You know, like the Founders Jefferson, Madison, Adams, Washington, Franklin and the others who sacrificed so much to give us a chance to live in the greatest and most free nation ever.

So here's some more information to throw into your brain this morning and let ferment some, just to get your mind around the immense scope of not only our federal government's size but the dynamism of the American economy that when unleashed, can help solve a lot of ills that currently infect us:

Take a look at this startling CBO projection as of FY 2005, as in January, 2005 when they do these types of things in Washington. (You may have to click directly on the chart below to get a more easily-readable, clear image to study to your heart's content)

















(Click here to see the current FY 2011 projections)

You will see that current FY 2011 federal spending ($3.6 Trillion) is about $455 B per year MORE in 2011 than what CBO and most economists assumed it would be way back in 2005 ($3.142 Trillion).

That is not ideal and reflects a 14% hike over projections from 7 years ago.  It is still 'way too high' for the very few true Jeffersonian/Madisonian small government conservatives that still exist in this nation (they are far fewer than you really think)...but it is not apocalyptical in and of itself.

The difference between the income coming in from federal tax revenues and the spending outlays that go out every day, week, month and year CAN become apocalyptical if we don't rebalance the two very soon. The 2005 projections expected us to be in a $71 Billion SURPLUS!! by 2012 and start paying down our enormous projected debt then of $6.012 trillion in debt held by the public (not the $10+ Trillion and rapidly growing debt that now actually exists)

See? We just can not be completely Pollyanna-ish running around with rose-colored glasses with Dr. Pangloss, now can we?

You will also see that the CBO 2005 projections of current nominal GDP in 2012 would be about $17.250 Trillion. It is now hovering just around $15 trillion and still holding where it has been for the past 3 years now and running.

So despite ALL the handwringing about the wars in Iraq and Afghanistan AND the W Tax Cuts AND the entitlement spending that is out-of-hand (which is still true!)....given any normal sense of economic health over the past 5 years that would have us anywhere near the projected $17.25 Trillion hoped for and expected in 2005, we would would be in pretty darned decent shape.

Even at Obama-inflated levels of government spending, the level of guvmint spending to a GDP of $17.25T would be 'only' 20.8%. Most Republicans and fiscal conservatives would gator in the streets as long as they thought federal government spending was heading anywhere near the historical average of 18.5% of GDP.

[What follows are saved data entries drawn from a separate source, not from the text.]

(** ** A conflict that cannot be resolved *)

Lemma resolve_modify_missing_content (env : Collaborators) (w : World)
    (operations : list nat) :
  (exists x, x ∈ operations /\ content (deref w x) = None) ->
  _resolve_modify_conflict env operations w = (w, Ok None).
Proof.
  intros (x & Hx & Hnone).
  unfold _resolve_modify_conflict, _resolve_modify_conflict_body.
  unfold_monad.
  pose proof (sort_by_perm (fun r => timestamp (deref w r)) operations)
    as Hperm.
  destruct (sort_by _ operations) as [|first rest]; simpl.
  { rewrite <- Hperm in Hx. inversion Hx. }
  rewrite <- Hperm in Hx. apply elem_of_cons in Hx as [->|Hx].
  - by rewrite Hnone.
  - unfold _merge_changes. destruct (content (deref w first)); [|done].
    rewrite all_strings_None; [done|].
    apply list_elem_of_fmap. exists x. by split.
Qed.

Lemma distinct_users_nonempty (h : list SyncOperation) (l : list nat) (op : nat) :
  distinct_users h (l ++ [op]) <> [].
Proof.
  unfold distinct_users. intros H.
  assert (Hin : user_id (h !!! op) ∈
            elements (list_to_set ((fun r => user_id (h !!! r)) <$> l ++ [op])
                        : gset string)).
  { apply elem_of_elements, elem_of_list_to_set, list_elem_of_fmap.
    exists op. split; [done|]. apply elem_of_app. right.
    by apply list_elem_of_singleton. }
  rewrite H in Hin. inversion Hin.
Qed.

(** X14: a valid modify on an unlocked file whose window holds an
    operation without content by another user on the same path (a delete)
    is detected as a conflict that the modify strategy cannot merge.  When
    storage records the conflict, [push_operation] returns normally and the
    operation is dropped: it is neither queued nor added to a pending list,
    no operation object changes, and the new conflict stays unresolved. *)
Theorem X14_unresolved_conflict_drops_operation (env : Collaborators)
    (w : World) (operation recent : nat) :
  _validate_operation env w (deref w operation) = true ->
  _can_modify_file w (path (deref w operation)) (user_id (deref w operation))
    = true ->
  operation_type (deref w operation) = "modify" ->
  recent ∈ default [] (recent_operations (state w) !! path (deref w operation)) ->
  operation_type (deref w recent) = "delete" ->
  content (deref w recent) = None ->
  path (deref w operation) = path (deref w recent) ->
  user_id (deref w operation) <> user_id (deref w recent) ->
  (forall versions, exists conflict_id,
     db_record_conflict env (path (deref w operation)) versions
       = Ok conflict_id) ->
  let r := push_operation env operation w in
  r.2 = Ok tt /\
  operation_queue r.1 = operation_queue w /\
  pending_operations r.1 = pending_operations w /\
  metrics r.1 = metrics w /\
  heap r.1 = heap w /\
  length (conflict_heap r.1) = S (length (conflict_heap w)) /\
  resolved (conflict_heap r.1 !!! length (conflict_heap w)) = false /\
  head (conflict_operations (conflict_heap r.1 !!! length (conflict_heap w)))
    = Some operation /\
  recent ∈ conflict_operations (conflict_heap r.1 !!! length (conflict_heap w)).
Proof.
  intros Hv Hl Hm Hin Hd Hnone Hp Hu Hdb. cbv zeta.
  destruct (collect_conflicts_modify (heap w) (deref w operation)
              (default [] (recent_operations (state w)
                             !! path (deref w operation))) Hm)
    as (found & Hc & Hmem).
  assert (Hr : recent ∈ found).
  { apply Hmem; [done|]. fold (deref w recent).
    rewrite operations_conflict_delete by auto.
    by rewrite bool_decide_eq_true_2. }
  destruct found as [|x cs]; [inversion Hr|].
  set (c := length (conflict_heap w)).
  set (conflict := mkConflict (operation :: x :: cs)
                     (distinct_users (heap w) ((x :: cs) ++ [operation]))
                     (now env) false None).
  set (w1 := with_conflicts
               (<[path (deref w operation) :=
                    default [] (conflicts w !! path (deref w operation)) ++ [c]]>
                  (conflicts w))
               (with_conflict_heap (conflict_heap w ++ [conflict]) w)).
  assert (Hcheck : check_conflict env operation
             (default [] (recent_operations (state w)
                            !! path (deref w operation))) w
           = (w1, Ok (Some c))).
  { by rewrite (check_conflict_found env w operation _ x cs Hc). }
  assert (Hlook : conflict_heap w1 !!! c = conflict).
  { unfold w1, c. simpl. by rewrite list_lookup_total_middle. }
  assert (Hres : resolve_conflict env c w1 = (w1, Ok None)).
  { unfold resolve_conflict, resolve_conflict_body, resolution_strategies.
    unfold_monad. rewrite Hlook. simpl.
    change (deref w1 operation) with (deref w operation). rewrite Hm. simpl.
    rewrite resolve_modify_missing_content; [done|].
    exists recent. split; [|exact Hnone].
    apply elem_of_cons. by right. }
  destruct (Hdb ((fun r => version (deref w r)) <$> operation :: x :: cs))
    as [conflict_id Hid].
  assert (Hbc : exists Q, _broadcast_conflict env c w1 = (with_queues Q w1, Ok tt)).
  { unfold _broadcast_conflict, generate_message. unfold_monad.
    rewrite Hlook. simpl.
    change (deref w1 operation) with (deref w operation). rewrite Hm. simpl.
    destruct (distinct_users (heap w) (x :: cs ++ [operation])) as [|u us] eqn:Hus.
    { exfalso. by apply (distinct_users_nonempty (heap w) (x :: cs) operation). }
    change (fun r => version (deref w1 r)) with (fun r => version (deref w r)).
    change (deref w1 x) with (deref w x).
    simpl in Hid. rewrite Hid.
    apply notify_each_run. }
  destruct Hbc as [Q Hbc].
  assert (Hintake : intake env operation w = (with_queues Q w1, Ok None)).
  { unfold intake. unfold_monad. rewrite Hv, Hl. simpl.
    rewrite Hcheck, Hres, Hbc. reflexivity. }
  unfold push_operation, push_operation_body. unfold_monad.
  rewrite Hintake. simpl.
  rewrite length_app. simpl.
  rewrite list_lookup_total_middle by reflexivity. simpl.
  repeat split; try reflexivity; [lia|].
  apply elem_of_cons. by right.
Qed.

At the 2005 projected level of spending of $3.3 trillion in 2012 in an economy at $17.25 trillion in size, the level of federal guvmint spending would be 'only' 19.1% or something like that which even a hardcore troglodyte small government conservative could swallow...for a little while at least.

The bottom-line in this little saga?  The complete corporate and financial malfeasance and wreckage brought upon by the gross negligence of our leaders on Wall Street; in the banking and financial services system; in the speculative real estate markets in mostly Florida, California and Las Vegas and fueled by lax oversight by those who have served in Congress over the past ten years has led not only to a federal fiscal budget disaster of biblical proportions but it has also led to a shaving off potential GDP in America by over 13%.

That is over $2.25 trillion in lost economic capacity which translates directly into millions of lost jobs, destroyed plants and equipment, empty homes and commercial real estate and diminution of retirement plans and 401k plans.

So whenever someone tells you that 'all we gotta do is raise taxes on the rich so they will pay their 'fair share', or 'all we gotta do is bring back all the troops from overseas and we will balance the budget!' or 'all we gotta do is stop paying any more 'feriegn aid' to anyone overseas!', just show them these charts and tell them to go read more of Disraeli or Twain or even the comic books.

L'il Abner will make more economic and fiscal budget sense than they will.